Lemma rotate_registry st :
  registry_wf st →
  let st' := (rotateActiveSyncerCandidate st).2 in
  registry_wf st' ∧ same_lookup st st' ∧
  (size (activeSyncers st') ≤ size (activeSyncers st))%nat.
Proof.
  intros Hwf st'. destruct (rotate_cases st) as [_ Hc]. fold st' in Hc.
  destruct Hc as [(_ & Hr & _)|(A & B & [HA _] & [HB _] & Hc)].
  { split_and!; [by eapply same_registry_wf|by apply same_registry_lookup|].
    destruct Hr as [-> _]. lia. }
  destruct (viable_active_key st A Hwf HA) as [HA1 HA2].
  destruct (viable_inactive_key st B Hwf HB) as [HB1 HB2].
  destruct (syncTransitionErr env (S (S (calls st)))) as [e|].
  { destruct Hc as (Hr & _).
    split_and!; [by eapply same_registry_wf|by apply same_registry_lookup|].
    destruct Hr as [-> _]. lia. }
  assert (size (delete (peerPub (cfg A)) (activeSyncers st)) < size (activeSyncers st))%nat
    as Hlt by (rewrite <-(size_delete_Some _ _ _ HA1); lia).
  destruct (syncTransitionErr env (S (S (S (calls st))))) as [e|].
  { destruct Hc as (Ea & Ei & _).
    split_and!; [by eapply demotion_wf|by eapply demotion_lookup|].
    rewrite Ea. lia. }
  destruct Hc as (Ea & Ei & _).
  set (mid := with_active (delete (peerPub (cfg A)) (activeSyncers st))
               (with_inactive (<[peerPub (cfg A) := A]> (inactiveSyncers st)) st)).
  assert (registry_wf mid) as Hmid by by eapply (demotion_wf A st).
  assert (same_lookup st mid) as Hl by by eapply (demotion_lookup A st).
  split_and!.
  - by eapply (promotion_wf B mid).
  - etrans; [exact Hl|]. eapply (promotion_lookup B mid); [done| |done|done].
    exists (peerPub (cfg B)). unfold mid. st_simpl.
    rewrite lookup_insert_ne; [done|]. intros E. congruence.
  - rewrite Ea. pose proof (size_insert_le (delete (peerPub (cfg A)) (activeSyncers st))
      (peerPub (cfg B)) B). lia.
Qed.
(** * Robin Hood hash map (rodrigoo-r/hashmap): a shallow embedding

    The development follows [hashmap.h], the macro [DEFINE_HASHMAP(K, V, NAME)]
    and the hashing helpers in front of it.  One instance of the macro is
    modelled, generically in the key type [K] and the value type [V]; the
    suffix [NAME] is dropped from the identifiers.

    - [size_t] and [uint32_t] values are integers of [Z] with the wrap-around
      written out ([wrap64], [u32]);
    - [double] values are binary64 numbers of the standard library's
      [SpecFloat], so that [capacity * 0.9] and [capacity * grow_factor]
      are rounded as the machine rounds them;
    - the slot array is a list, read with [!!] and written with [<[ _ := _ ]>];
      a read outside the array is undefined behaviour ([Undefined]);
    - [malloc] and [calloc] draw their outcome from a plan kept in the
      [world], which also logs the calls of the destructor callback;
    - the loops [while (1)] and the mutual recursion of insert and resize
      take fuel: [OutOfFuel] for every amount of fuel is divergence;
    - tables and iterators are passed by value, so the null checks at the
      head of each function have no counterpart. *)

From Stdlib Require Import ZArith Lia.
From Stdlib Require Import Floats.SpecFloat.
From stdpp Require Import list numbers strings.

Open Scope Z_scope.

(** ** Machine integers *)

Definition wrap64 (x : Z) : Z := x mod 2 ^ 64.
Definition u32 (x : Z) : Z := x mod 2 ^ 32.

(** ** binary64 *)

Module Double.

Definition prec : Z := 53.
Definition emax : Z := 1024.

Definition mul : spec_float → spec_float → spec_float := SFmul prec emax.

(** [a < b] on doubles; false as soon as one side is a NaN. *)
Definition ltb : spec_float → spec_float → bool := SFltb.

(** The conversion [(double) n] of an unsigned integer, to nearest even. *)
Definition of_size (n : Z) : spec_float := binary_normalize prec emax n 0 false.

(** The literal [0.9]: 0x1.ccccccccccccdp-1. *)
Definition c0_9 : spec_float := S754_finite false 8106479329266893 (-53).

(** The conversion [(size_t) x]: the fractional part is discarded; the
    behaviour is undefined ([None]) when the integral part is not a
    [size_t], and for infinities and NaN. *)
Definition to_size (x : spec_float) : option Z :=
  match x with
  | S754_zero _ => Some 0
  | S754_finite s m e =>
      let t := if 0 <=? e then Z.pos m * 2 ^ e else Z.pos m / 2 ^ (- e) in
      if s then (if t =? 0 then Some 0 else None)
      else if t <? 2 ^ 64 then Some t else None
  | _ => None
  end.

(** [count + 1 > capacity * 0.9] for [size_t] operands: the sum wraps,
    then both sides are doubles. *)
Definition load_exceeded (capacity count : Z) : bool :=
  ltb (mul (of_size capacity) c0_9) (of_size (wrap64 (count + 1))).

End Double.

(** ** Default hashing *)

(** [hash_str_key]: FNV-1a over the bytes of a C string.  The string is the
    list of its characters; the loop [for (i = 0; key[i]; i++)] stops at the
    first NUL character, and at the end of the list, where the terminating
    NUL sits. *)
Fixpoint hash_str_key_loop (hash : Z) (key : string) : Z :=
  match key with
  | EmptyString => hash
  | String c rest =>
      let byte := Z.of_N (Ascii.N_of_ascii c) in
      if byte =? 0 then hash
      else
        let hash := u32 (Z.lxor hash byte) in
        let hash := u32 (hash * 16777619) in
        hash_str_key_loop hash rest
  end.

Definition hash_str_key (key : string) : Z :=
  hash_str_key_loop 2166136261 key.

Definition hash_char_key (c : Ascii.ascii) : Z :=
  let hash := 2166136261 in
  let hash := u32 (Z.lxor hash (Z.of_N (Ascii.N_of_ascii c))) in
  let hash := u32 (hash * 16777619) in
  hash.

Definition hash_int (x : Z) : Z :=
  let x := Z.lxor x (Z.shiftr x 16) in
  let x := u32 (x * 0x85ebca6b) in
  let x := Z.lxor x (Z.shiftr x 13) in
  let x := u32 (x * 0xc2b2ae35) in
  let x := Z.lxor x (Z.shiftr x 16) in
  x.

(** [hash_probe_distance]: how far [index] lies behind the ideal bucket of
    [hash]; the sum and the difference are [size_t] operations. *)
Definition hash_probe_distance (hash index capacity : Z) : Z :=
  wrap64 (index + capacity - hash mod capacity) mod capacity.

Inductive hash_entry_status_t : Set :=
| __FLUENT_LIBC_HASHMAP_EMPTY
| OCCUPIED
| TOMBSTONE.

### Exercise
In the lines above, find the word "syncTransitionErr" and copy every line it occurs in.

### Answer to the problem
  destruct (syncTransitionErr env (S (S (calls st)))) as [e|].
  destruct (syncTransitionErr env (S (S (S (calls st))))) as [e|].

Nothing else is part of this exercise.